(* ===== verification/Pixelpilot.v ===== *)
(** * pixelpilot.py: the display process's command line and environment

    Rendered from the effective configuration.  The words keep the JSON values
    of the configuration; a word that is no string makes the spawn raise. *)
From Stdlib Require Import ZArith Lia Bool String QArith.
From stdpp Require Import base tactics list sets strings pretty.
From S2P Require Import Prelude PyStr FloatModels Json Cards Schema StatsClient LearnedPrior Decision Signals Policy ConnMonitor Config.
Open Scope Z_scope.

Section Pixelpilot.
Context {F : Type} {PF : PyFloat F}.
Variable repr : json F -> string.
#[local] Abbreviation dict := (list (string * json F)).

(** [os.path.join(dir, file)]. *)
Definition os_path_join (dir file : json F) : res (json F) :=
  match dir, file with
  | JStr d, JStr f => Ok (JStr (if String.prefix "/" f then f else path_join d f))
  | _, _ => Err TypeError
  end.

Definition render_pixelpilot_argv (effective : dict) : res (list (json F)) :=
  let pp := get_or "pixelpilot" (JDict []) effective in
  let* dvr := obj_get "dvr" (JDict []) pp in
  let* dvr_dir := obj_get "dir" (JStr "/media/dvr") dvr in
  let* dvr_template := obj_get "template" (JStr "record_%Y-%m-%d_%H-%M-%S.mp4") dvr in
  let* bin := obj_get "bin" (JStr "/usr/bin/pixelpilot") pp in
  let* config := obj_get "configPath" (JStr "/etc/pixelpilot.yaml") pp in
  let* osd := obj_get "osdConfigPath" (JStr "/etc/pixelpilot/osd.json") pp in
  let* codec := obj_get "codec" (JStr "h265") pp in
  let* mode := obj_get "screenMode" (JStr "1920x1080@60") pp in
  let* fmp4 := obj_get "fmp4" (JBool true) dvr in
  let* seqf := obj_get "sequencedFiles" (JBool true) dvr in
  let* path := os_path_join dvr_dir dvr_template in
  let* port := obj_get "rtpPort" (JInt 5600) pp in
  let* extra := obj_get "extraArgs" (JList []) pp in
  let* extra := py_iter extra in
  Ok ([bin; JStr "--config"; config; JStr "--osd"; JStr "--osd-custom-message"; JStr "--osd-config"; osd;
       JStr "--codec"; codec; JStr "--screen-mode"; mode] ++
      (if truthy fmp4 then [JStr "--dvr-fmp4"] else []) ++
      (if truthy seqf then [JStr "--dvr-sequenced-files"] else []) ++
      [JStr "--dvr-template"; path; JStr "-p"; JStr (py_str repr port)] ++ extra).

Definition render_pixelpilot_env (effective : dict) : res (list (string * string)) :=
  let* env := obj_get "env" (JDict []) (get_or "pixelpilot" (JDict []) effective) in
  match env with
  | JDict d => Ok (map (fun kv => (kv.1, py_str repr kv.2)) d)
  | _ => Err AttributeError
  end.

(** ** A validated block renders to strings *)

(** The keys whose null validation lets through. *)
Definition player_keys : list string := ["bin"; "configPath"; "osdConfigPath"; "codec"; "screenMode"].

Definition all_strings (l : list (json F)) : Prop := Forall (fun v => is_str v = true) l.

Lemma opt_str_ok name (d : dict) k dflt :
  opt_str name d k = Ok tt -> dict_get k d <> Some JNull ->
  is_str (get_or k (JStr dflt) d) = true.
Proof.
  unfold opt_str, get_, get_or. intros H%check_ok Hn. destruct (dict_get k d) as [[]|]; done.
Qed.

Lemma obj_get_dict k v (d : dict) : obj_get k v (JDict d) = Ok (get_or k v d).
Proof. done. Qed.

Lemma for_each_in {A} (f : A -> res unit) l x : for_each f l = Ok tt -> x ∈ l -> f x = Ok tt.
Proof. intros H%for_each_ok Hx. by eapply Forall_forall in H. Qed.

(** A display block that validates, with none of its strings null,
    renders without raising to a command line and an environment made of
    strings. *)
Theorem validated_player_renders cfg pp :
  get_or "pixelpilot" (JDict []) cfg = JDict pp -> _validate_pixelpilot (JDict pp) = Ok tt ->
  (forall k, k ∈ player_keys -> dict_get k pp <> Some JNull) ->
  (forall dvr k, dict_get "dvr" pp = Some (JDict dvr) -> k ∈ ["dir"; "template"] -> dict_get k dvr <> Some JNull) ->
  exists argv env, render_pixelpilot_argv cfg = Ok argv /\ render_pixelpilot_env cfg = Ok env /\ all_strings argv.
Proof.
  intros Hpp Hv Hn Hd. unfold _validate_pixelpilot in Hv.
  apply rbind_ok in Hv as ([] & _ & ([] & _ & ([] & Hstr & ([] & Hdvr & ([] & Henv & Hextra)%rbind_ok)%rbind_ok)%rbind_ok)%rbind_ok).
  apply check_ok in Henv, Hextra.
  destruct (get_or "dvr" (JDict []) pp) as [| | | | | |dvr] eqn:Edvr; try done.
  destruct (get_or "env" (JDict []) pp) as [| | | | | |env] eqn:Eenv; try done.
  destruct (get_or "extraArgs" (JList []) pp) as [| | | | |extra|] eqn:Eextra; try done.
  apply rbind_ok in Hdvr as ([] & Hdvr & _).
  assert (Hs : forall k dflt, k ∈ player_keys -> is_str (get_or k (JStr dflt) pp) = true).
  { intros k dflt Hk. eapply opt_str_ok; [|by apply Hn]. eapply for_each_in; [exact Hstr|].
    unfold player_keys in Hk. set_solver. }
  assert (Hds : forall k dflt, k ∈ ["dir"; "template"] -> is_str (get_or k (JStr dflt) dvr) = true).
  { intros k dflt Hk. eapply opt_str_ok; [by eapply for_each_in|]. unfold get_or in Edvr.
    destruct (dict_get "dvr" pp) eqn:E; simplify_eq; [by eapply Hd|done]. }
  unfold render_pixelpilot_argv, render_pixelpilot_env. rewrite Hpp, !obj_get_dict, Edvr, Eenv, Eextra. cbn [rbind].
  rewrite !obj_get_dict. cbn [rbind py_iter].
  pose proof (Hds "dir" "/media/dvr" ltac:(left)) as Hdir.
  pose proof (Hds "template" "record_%Y-%m-%d_%H-%M-%S.mp4" ltac:(right; left)) as Htpl.
  destruct (get_or "dir" _ dvr) as [| | | |dir| |] eqn:E1; try done.
  destruct (get_or "template" _ dvr) as [| | | |tpl| |] eqn:E2; try done. cbn [os_path_join rbind].
  eexists _, _. split; [done|]. split; [done|]. unfold all_strings.
  rewrite !Forall_app. repeat split.
  - repeat (apply Forall_cons; split; [first [done | apply Hs; unfold player_keys; set_solver]|]). constructor.
  - destruct (truthy _); repeat constructor.
  - destruct (truthy _); repeat constructor.
  - repeat constructor.
  - apply Forall_forall. intros v Hv. apply negb_false_iff in Hextra. rewrite forallb_forall in Hextra.
    apply Hextra. by apply list_elem_of_In.
Qed.
End Pixelpilot.

(** A null binary validates, and the command line then holds a null word. *)
Lemma null_bin_rendered :
  let cfg := deep_merge default_config [("pixelpilot", JDict [("bin", JNull)])] : list (string * json Q) in
  validate_effective None cfg = Ok tt /\
  exists rest, render_pixelpilot_argv (fun _ => ""%string) cfg = Ok (JNull :: rest).
Proof. split; [vm_compute; reflexivity|]. eexists. vm_compute. reflexivity. Qed.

··········

**What you will do:** Copy exactly, and only, the lines from the one containing "unfold render_pixelpilot_argv, render_pixelpilot_env." through the last line of the listing.

**Solution for this task:**
  unfold render_pixelpilot_argv, render_pixelpilot_env. rewrite Hpp, !obj_get_dict, Edvr, Eenv, Eextra. cbn [rbind].
  rewrite !obj_get_dict. cbn [rbind py_iter].
  pose proof (Hds "dir" "/media/dvr" ltac:(left)) as Hdir.
  pose proof (Hds "template" "record_%Y-%m-%d_%H-%M-%S.mp4" ltac:(right; left)) as Htpl.
  destruct (get_or "dir" _ dvr) as [| | | |dir| |] eqn:E1; try done.
  destruct (get_or "template" _ dvr) as [| | | |tpl| |] eqn:E2; try done. cbn [os_path_join rbind].
  eexists _, _. split; [done|]. split; [done|]. unfold all_strings.
  rewrite !Forall_app. repeat split.
  - repeat (apply Forall_cons; split; [first [done | apply Hs; unfold player_keys; set_solver]|]). constructor.
  - destruct (truthy _); repeat constructor.
  - destruct (truthy _); repeat constructor.
  - repeat constructor.
  - apply Forall_forall. intros v Hv. apply negb_false_iff in Hextra. rewrite forallb_forall in Hextra.
    apply Hextra. by apply list_elem_of_In.
Qed.
End Pixelpilot.

(** A null binary validates, and the command line then holds a null word. *)
Lemma null_bin_rendered :
  let cfg := deep_merge default_config [("pixelpilot", JDict [("bin", JNull)])] : list (string * json Q) in
  validate_effective None cfg = Ok tt /\
  exists rest, render_pixelpilot_argv (fun _ => ""%string) cfg = Ok (JNull :: rest).
Proof. split; [vm_compute; reflexivity|]. eexists. vm_compute. reflexivity. Qed.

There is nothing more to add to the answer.